Fitness Fail - three ways to train hard and remain average

Clients and acquaintances ask what they can do to get leaner, faster, and stronger. While many things work well for a while, nothing works indefinitely. The trick to creating noticeable and lasting improvement lies in finding what works well for you over a long term.

On the other hand, here are three great ways train like a beast but remain the same.

1. Make training all about calories

The quickest and easiest way to manipulate calorie balance is not with exercise, but with what you take in. Calories do matter and exercise is critical to health and fitness for many reasons. But the short-term calorie burn is not one of them. Unless you're an advanced endurance athlete, the calories you burn during formal exercise are fairly negligible in the grand scheme of things.

Specific, performance based goals are far more useful than appearance related goals, even if your primary reason for training is to gain or lose weight. Don't exercise to lose 15 pounds or burn X amount of calories per week. Work towards something great. Target a goal that will take you a while and in the mean time forges you into a different person physically and mentally.

Run 5K in less than 20 minutes. Squat your body weight for 20 continuous reps. Hit 5 full unassisted pullups. Let your body weight take care of itself because appearance cannot help but to reflect what you can do. And when you move better, you feel better, which makes it far easier to be active in the Grand Gym (that is, the rest of life).

2. Train primarily for mental health

Physical exercise offers a myriad of known benefits to our psychological health. But I often notice that people who feel the need to exercise nearly every day suffer physical stagnancy or injury. Pushing yourself hard and often may be satisfying to the brain but it's not ideal for the body. There needs to be a work/rest rhythm to adapt well and return stronger.

If you do moderate intensity exercise and/or exercise primarily for mental health - that's fine. But if you want to truly test and raise your physical limits, you must train with intensity and then tell the brain to lay off for a while.

3. Forget that less is more

Really. You can improve by going crazy (ahem, Insanity) with a thousand different exercise variations performed daily. But trust me - for one reason or another, that won't last. Structure is good. Learn just a few of the big movements well, work them hard, rest, and work them hard again.

Everyone assumes that the more fit you are, the more you should train, when in fact it's the opposite. Beginners stand to benefit from more frequent training because they are unable to tax their system as much as intermediate and more advance athletes. The more advanced the athlete, the less frequent training needs to be.

There seems to be a nice rhythm to hitting a specific movement or activity twice per week. If you want to be really fast, sprint and jump twice per week and get some fairly intense dead lifts and/or squats in twice per week.

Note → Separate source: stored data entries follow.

(* ===== verification/ResponseItems.v ===== *)
(** * Items of the conversation: protocol/src/models.rs

    The items that make up the history of a conversation with the model.  Only data: how they are
    serialised is not modelled.  A JSON value is kept as the tree that serde_json documents, a number
    as its text. *)

From S2P Require Import Prelude Text.

Module ResponseItems.

(** [serde_json::Value]. *)
Inductive Json :=
| JNull
| JBool (b : bool)
| JNumber (text : str)
| JString (s : str)
| JArray (l : list Json)
| JObject (fields : list (str * Json)).

(** [codex-rs/protocol/src/models.rs:724-731 ImageDetail] *)
Inductive ImageDetail := Auto | Low | High | Original.

(** [codex-rs/protocol/src/models.rs:701-716 ContentItem] *)
Inductive ContentItem :=
| InputText (text : str)
| InputImage (image_url : str) (detail : option ImageDetail)
| OutputText (text : str).

(** [codex-rs/protocol/src/models.rs:718-722 AgentMessageInputContent] *)
Inductive AgentMessageInputContent := AgentEncryptedContent (encrypted_content : str).

(** [codex-rs/protocol/src/models.rs:735-749 MessagePhase] *)
Inductive MessagePhase := Commentary | FinalAnswer.

(** [codex-rs/protocol/src/models.rs:1173-1179 LocalShellStatus] *)
Inductive LocalShellStatus := Completed | InProgress | Incomplete.

(** [codex-rs/protocol/src/models.rs:1187-1194 LocalShellExecAction] *)
Record LocalShellExecAction := {
  command : list str;
  timeout_ms : option N;
  working_directory : option str;
  env : option (gmap str str);
  user : option str
}.

(** [codex-rs/protocol/src/models.rs:1181-1185 LocalShellAction] *)
Inductive LocalShellAction := Exec (action : LocalShellExecAction).

(** [codex-rs/protocol/src/models.rs:1196-1224 WebSearchAction] *)
Inductive WebSearchAction :=
| Search_ (query : option str) (queries : option (list str))
| OpenPage (url : option str)
| FindInPage (url : option str) (pattern : option str)
| OtherAction.

(** [codex-rs/protocol/src/models.rs:1226-1230 ReasoningItemReasoningSummary] *)
Inductive ReasoningItemReasoningSummary := SummaryText (text : str).

(** [codex-rs/protocol/src/models.rs:1232-1237 ReasoningItemContent] *)
Inductive ReasoningItemContent := ReasoningText (text : str) | ReasoningPlain (text : str).

(** [codex-rs/protocol/src/models.rs:1312-1331 FunctionCallOutputContentItem] *)
Inductive FunctionCallOutputContentItem :=
| OutInputText (text : str)
| OutInputImage (image_url : str) (detail : option ImageDetail)
| OutEncryptedContent (encrypted_content : str).

(** [codex-rs/protocol/src/models.rs:1394-1399 FunctionCallOutputBody] *)
Inductive FunctionCallOutputBody :=
| BodyText (text : str)
| ContentItems (items : list FunctionCallOutputContentItem).

(** [codex-rs/protocol/src/models.rs:1384-1392 FunctionCallOutputPayload] *)
Record FunctionCallOutputPayload := Payload { body : FunctionCallOutputBody; success : option bool }.

(** [codex-rs/protocol/src/models.rs:1423-1428 from_text] *)
Definition from_text (content : str) : FunctionCallOutputPayload := Payload (BodyText content) None.

(** [codex-rs/protocol/src/models.rs:751-912 ResponseItem] *)
Inductive ResponseItem :=
| Message (id : option str) (role : str) (content : list ContentItem) (phase : option MessagePhase)
| AgentMessage (author recipient : str) (content : list AgentMessageInputContent)
| Reasoning (id : str) (summary : list ReasoningItemReasoningSummary)
    (content : option (list ReasoningItemContent)) (encrypted_content : option str)
| LocalShellCall (id call_id : option str) (status : LocalShellStatus) (action : LocalShellAction)
| FunctionCall (id : option str) (name : str) (namespace : option str) (arguments : str) (call_id : str)
| ToolSearchCall (id call_id status : option str) (execution : str) (arguments : Json)
| FunctionCallOutput (call_id : str) (output : FunctionCallOutputPayload)
| CustomToolCall (id status : option str) (call_id name : str) (namespace : option str) (input : str)
| CustomToolCallOutput (call_id : str) (name : option str) (output : FunctionCallOutputPayload)
| ToolSearchOutput (call_id : option str) (status execution : str) (tools : list Json)
| WebSearchCall (id status : option str) (action : option WebSearchAction)
| ImageGenerationCall (id status : str) (revised_prompt : option str) (result : str)
| Compaction (encrypted_content : str)
| CompactionTrigger
| ContextCompaction (encrypted_content : option str)
| Other.

(** [codex-rs/protocol/src/openai_models.rs:152-157 InputModality] *)
Inductive InputModality := TextModality | ImageModality.

#[global] Instance InputModality_eq_dec : EqDecision InputModality.
Proof. solve_decision. Defined.

End ResponseItems.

[I maintain that if you can squat, dead lift, row, pull-up, and press well relative to your size and particular interest, you will have potential to be great in pretty much any sport or skill set to which you apply yourself. But that's another writing...]

You don't have to spend 12 hours per week at the gym. Try about one fourth of that. Two to three training days per week works well IF you're willing to work intelligently at weight training and religiously make those days happen over a long term.


I've worked with a handful of young athletes for nearly 5 months. Five months - and we're just getting started! We don't change things up every other week. We don't do many epic fall-flat-on-your-face combined strength and endurance workouts.  Yet each of them are on the verge of pulling off superhuman feats. We're talking faster sprints, double body weight dead lifts, and repping out chin-ups with 20 or 50 extra pounds tied to their waist.

Define something you want to achieve and stay the course. Focus and pay attention to how you feel, look, and perform. Pretty soon your 315 pound dead lifts feel like 225 use to. Then 405 feels like 315. Then 500 feels like 405. And then one day you're dead lifting 500 pounds for 10 reps.

Sorry for the grainy video, but here's 500 X 10:

There are at least one hundred additional ways to work hard and spin your wheels. If any come to mind, please do share.